Stored items from a collection
● ● ● ● ●

(* ===== verification/Session.v ===== *)
(** * A session of the broker's server: [ProtocolHandler] of [lofire-broker/src/server.rs]

    What a server does with the frames of one connection: the hello and the authentication
    first, with the handler of [Auth], then one message after the other, each of which is a
    call of [Server] in the name of the user who authenticated, and is replied to. *)

From S2P Require Import Prelude Serde Types Block Store Object Utils Branch NetTypes NetErrors.
From S2P Require Import BrokerStore BrokerTables Auth Server.

(** What the environment gives while a frame is handled: the bytes [getrandom] draws, [None]
    if it fails, and the time of the clock, in seconds. *)
Record env : Type := { random_buf : option (array 32); secs : u64 }.

(** A reply: the message, and the task that is to be run, if there is one: the frames it sends
    on the connection, and the code it ends with. The channel the task sends on is unbounded
    and its receiver is there as long as the connection is. *)
Definition task : Type := list bytes * u16.

(** ** [BrokerProtocolHandler] *)

Module BrokerProtocolHandler.
Section Handler.
Context {S R : Type} `{!BrokerStore S, !RepoStore R, !ServedStore R, !RepoDirs R}.
Context `{!RwLockRelock, !Crypto, !Ed25519, !Bloom}.
Context `{!Serde Block, !Serde BlockContentV0, !Serde ObjectContent, !Serde AddUserContentV0}.
Context `{!Serde Digest, !Serde SymKey, !Serde PubKey, !Serde bool, !Serde u32}.
Context `{!Serde OverlayMeta, !Serde PeerAdvert, !Serde RepoStoreId}.
Context `{!Serde BrokerMessage}.
Variables obj_fuel fuel : nat.

Abbreviation server := (BrokerServer S R).

Definition padding (padding_size : usize) : bytes := replicate (N.to_nat padding_size) x00.

Definition prepare_reply_broker_message (res : result unit ProtocolError) (id : u64)
    (padding_size : usize) : BrokerMessage :=
  let result := match res with Ok _ => uint_wrap 16 0 | Err e => ProtocolError_into e end in
  BrokerMessage_V0 {|
    BrokerMessageV0_padding := padding padding_size;
    BrokerMessageV0_content := BrokerMessageContentV0_BrokerResponse (BrokerResponse_V0 {|
      BrokerResponseV0_id := id; BrokerResponseV0_result := result |}) |}.

Definition overlay_response (overlay : OverlayId) (id : u64) (result : u16)
    (content : option BrokerOverlayResponseContentV0) (padding_size : usize) : BrokerMessage :=
  BrokerMessage_V0 {|
    BrokerMessageV0_padding := padding padding_size;
    BrokerMessageV0_content := BrokerMessageContentV0_BrokerOverlayMessage (BrokerOverlayMessage_V0 {|
      BrokerOverlayMessageV0_overlay := overlay;
      BrokerOverlayMessageV0_content := BrokerOverlayMessageContentV0_BrokerOverlayResponse
        (BrokerOverlayResponse_V0 {|
          BrokerOverlayResponseV0_id := id; BrokerOverlayResponseV0_result := result;
          BrokerOverlayResponseV0_content := content |}) |}) |}.

Definition prepare_reply_broker_overlay_message (res : result unit ProtocolError) (id : u64)
    (overlay : OverlayId) (block : option Block) (padding_size : usize) : BrokerMessage :=
  let result := match res with Ok _ => uint_wrap 16 0 | Err e => ProtocolError_into e end in
  let content := match block with
                 | Some b => Some (BrokerOverlayResponseContentV0_Block b)
                 | None => None
                 end in
  overlay_response overlay id result content padding_size.

Definition prepare_reply_broker_overlay_message_stream (res : result Block ProtocolError) (id : u64)
    (overlay : OverlayId) (padding_size : usize) : BrokerMessage :=
  let result := match res with
                | Ok _ => ProtocolError_into PartialContent
                | Err e => ProtocolError_into e
                end in
  let content := match res with
                 | Ok r => Some (BrokerOverlayResponseContentV0_Block r)
                 | Err _ => None
                 end in
  overlay_response overlay id result content padding_size.

(** The receiver of a channel is the list of the blocks sent, the sender being dropped. *)
Definition send_block_stream_response_to_client (res : result (list Block) ProtocolError) (id : u64)
    (overlay : OverlayId) (padding_size : usize) : BrokerMessage * option task :=
  let frame (r : result Block ProtocolError) : bytes :=
    to_vec (prepare_reply_broker_overlay_message_stream r id overlay padding_size) in
  let one_reply : result Block ProtocolError * option task := match res with
    | Err e => (Err e, None)
    | Ok [] => (Err EndOfStream, None)
    | Ok (one :: stream) =>
        (Ok one, Some (((λ next, frame (Ok next)) <$> stream) ++ [frame (Err EndOfStream)],
                       uint_wrap 16 0))
    end in
  (prepare_reply_broker_overlay_message_stream one_reply.1 id overlay padding_size, one_reply.2).

(** A request to the broker. *)
Definition broker_request (user : PubKey) (req : BrokerRequestContentV0)
    : srv (S := S) (R := R) unit :=
  match req with
  | BrokerRequestContentV0_AddUser cmd => add_user user (AddUser_user cmd) (AddUser_sig cmd)
  | BrokerRequestContentV0_DelUser cmd => del_user user (DelUser_user cmd) (DelUser_sig cmd)
  | BrokerRequestContentV0_AddClient cmd => add_client user (AddClient_client cmd) (AddClient_sig cmd)
  | BrokerRequestContentV0_DelClient cmd => del_client user (DelClient_client cmd) (DelClient_sig cmd)
  end.

(** A request in an overlay: a result, or a stream of blocks. *)
Definition overlay_request (user : PubKey) (overlay : OverlayId) (req : BrokerOverlayRequestContentV0)
    (e : env) (srv : server)
    : outcome ((result unit ProtocolError + result (list Block) ProtocolError) * server) :=
  let unit_res (m : Server.srv (S := S) (R := R) unit) :=
    '(res, srv) ← m srv; Ret (inl res, srv) in
  let stream_res (m : Server.srv (S := S) (R := R) (list Block)) :=
    '(res, srv) ← m srv; Ret (inr res, srv) in
  match req with
  | BrokerOverlayRequestContentV0_OverlayConnect _ => unit_res (connect_overlay user overlay)
  | BrokerOverlayRequestContentV0_OverlayJoin j =>
      unit_res (join_overlay user overlay (OverlayJoin_repo_pubkey j) (OverlayJoin_secret j)
                  (OverlayJoin_peers j) (random_buf e) (secs e))
  | BrokerOverlayRequestContentV0_ObjectDel op => unit_res (del_object obj_fuel user overlay (ObjectDel_id op))
  | BrokerOverlayRequestContentV0_ObjectPin op => unit_res (pin_object obj_fuel user overlay (ObjectPin_id op))
  | BrokerOverlayRequestContentV0_ObjectUnpin op =>
      unit_res (unpin_object obj_fuel user overlay (ObjectUnpin_id op))
  | BrokerOverlayRequestContentV0_BlockPut b => unit_res (put_block user overlay (BlockPut_block b))
  | BrokerOverlayRequestContentV0_BranchSyncReq b =>
      stream_res (sync_branch obj_fuel fuel user overlay (BranchSyncReq_heads b)
                    (BranchSyncReq_known_heads b) (BranchSyncReq_known_commits b))
  | BrokerOverlayRequestContentV0_BlockGet b =>
      stream_res (get_block obj_fuel user overlay (BlockGet_id b) (BlockGet_include_children b)
                    (BlockGet_topic b))
  | _ => Ret (inl (Err InvalidState), srv)
  end.

Definition handle_incoming (user : PubKey) (msg : BrokerMessage) (e : env) (srv : server)
    : outcome ((BrokerMessage * option task) * server) :=
  let padding_size := 20%N in
  id ← BrokerMessage_id msg;
  content ← BrokerMessage_content msg;
  match content with
  | BrokerMessageContentV0_BrokerRequest req =>
      '(res, srv) ← broker_request user (BrokerRequest_content_v0 req) srv;
      Ret ((prepare_reply_broker_message res id padding_size, None), srv)
  | BrokerMessageContentV0_BrokerResponse _ =>
      Ret ((prepare_reply_broker_message (Err InvalidState) id padding_size, None), srv)
  | BrokerMessageContentV0_BrokerOverlayMessage omsg =>
      let overlay := BrokerOverlayMessage_overlay_id omsg in
      '(res, srv) ← (if BrokerOverlayMessage_is_request omsg then
                       req ← BrokerOverlayMessage_overlay_request omsg;
                       overlay_request user overlay (BrokerOverlayRequest_content_v0 req) e srv
                     else Ret (inl (Err InvalidState), srv));
      match res with
      | inl res =>
          Ret ((prepare_reply_broker_overlay_message res id overlay None padding_size, None), srv)
      | inr res => Ret (send_block_stream_response_to_client res id overlay padding_size, srv)
      end
  end.
End Handler.
End BrokerProtocolHandler.

(** ** [ProtocolHandler] *)

Module ProtocolHandler.
Inductive ProtocolType : Type := Start | Auth | Broker | Ext | P2P.

(** The handler of the broker protocol is the user it works for, that of external requests
    has no state. *)
Record ProtocolHandler : Type := {
  protocol : ProtocolType;
  auth_protocol : option AuthProtocolHandler;
  broker_protocol : option PubKey;
  ext_protocol : option unit
}.
(** [BrokerServer::protocol_handler] *)
Definition protocol_handler : ProtocolHandler :=
  {| protocol := Start; auth_protocol := None; broker_protocol := None; ext_protocol := None |}.

(** [ExtProtocolHandler::handle_incoming]: [unimplemented!] *)
Definition ext_handle_incoming (msg : ExtRequest) : outcome ExtResponse := Panic.

Section Handler.
Context {S R : Type} `{!BrokerStore S, !RepoStore R, !ServedStore R, !RepoDirs R}.
Context `{!RwLockRelock, !Crypto, !Ed25519, !Bloom, !RustFsm}.
Context `{!Serde Block, !Serde BlockContentV0, !Serde ObjectContent, !Serde AddUserContentV0}.
Context `{!Serde Digest, !Serde SymKey, !Serde PubKey, !Serde bool, !Serde u32}.
Context `{!Serde OverlayMeta, !Serde PeerAdvert, !Serde RepoStoreId}.
Context `{!Serde ServerHello, !Serde ClientAuth, !Serde ClientAuthContentV0, !Serde AuthResult}.
Context `{!Serde BrokerMessage, !Serde StartProtocol, !Serde ExtResponse}.
Variables obj_fuel fuel : nat.

Abbreviation server := (BrokerServer S R).

Definition in_auth (auth : AuthProtocolHandler) (self : ProtocolHandler) : ProtocolHandler :=
  {| protocol := Auth; auth_protocol := Some auth; broker_protocol := broker_protocol self;
     ext_protocol := ext_protocol self |}.
Definition in_broker (user : PubKey) (self : ProtocolHandler) : ProtocolHandler :=
  {| protocol := Broker; auth_protocol := None; broker_protocol := Some user;
     ext_protocol := ext_protocol self |}.
Definition in_ext (self : ProtocolHandler) : ProtocolHandler :=
  {| protocol := Ext; auth_protocol := auth_protocol self;
     broker_protocol := broker_protocol self; ext_protocol := Some tt |}.

Definition handle_incoming (frame : bytes) (e : env) (self : ProtocolHandler) (srv : server)
    : outcome ((result bytes ProtocolError * option task) * (ProtocolHandler * server)) :=
  match protocol self with
  | Start =>
      match from_slice (A := StartProtocol) frame with
      | Some (StartProtocol_Auth b) =>
          '(reply, auth) ← handle_init b (random_buf e) Auth.new;
          Ret ((reply, None), (in_auth auth self, srv))
      | Some (StartProtocol_Ext ext) =>
          reply ← ext_handle_incoming ext;
          Ret ((Ok (to_vec reply), None), (in_ext self, srv))
      | None => Ret ((Err SerializationError, None), (self, srv))
      end
  | Auth =>
      auth ← unwrap (auth_protocol self);
      '((reply, close), auth) ← Auth.handle_incoming frame auth;
      match close with
      | None =>
          user ← unwrap (get_user auth);
          Ret ((reply, None), (in_broker user self, srv))
      | Some code => Ret ((reply, Some ([], code)), (in_auth auth self, srv))
      end
  | Broker =>
      match from_slice (A := BrokerMessage) frame with
      | Some message =>
          user ← unwrap (broker_protocol self);
          '((reply, t), srv) ←
            BrokerProtocolHandler.handle_incoming obj_fuel fuel user message e srv;
          Ret ((Ok (to_vec reply), t), (self, srv))
      | None => Ret ((Err SerializationError, None), (self, srv))
      end
  | Ext => Ret ((Err InvalidState, None), (self, srv))
  | P2P => Panic
  end.
End Handler.
End ProtocolHandler.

● ● ● ● ●

_Aim of the exercise_
The lines above from the one with "(inl res, srv) in" through the one with "BrokerOverlayRequestContentV0_OverlayJoin j =>" are to be duplicated exactly, ends included, with nothing added.

_Response for this exercise_
    '(res, srv) ← m srv; Ret (inl res, srv) in
  let stream_res (m : Server.srv (S := S) (R := R) (list Block)) :=
    '(res, srv) ← m srv; Ret (inr res, srv) in
  match req with
  | BrokerOverlayRequestContentV0_OverlayConnect _ => unit_res (connect_overlay user overlay)
  | BrokerOverlayRequestContentV0_OverlayJoin j =>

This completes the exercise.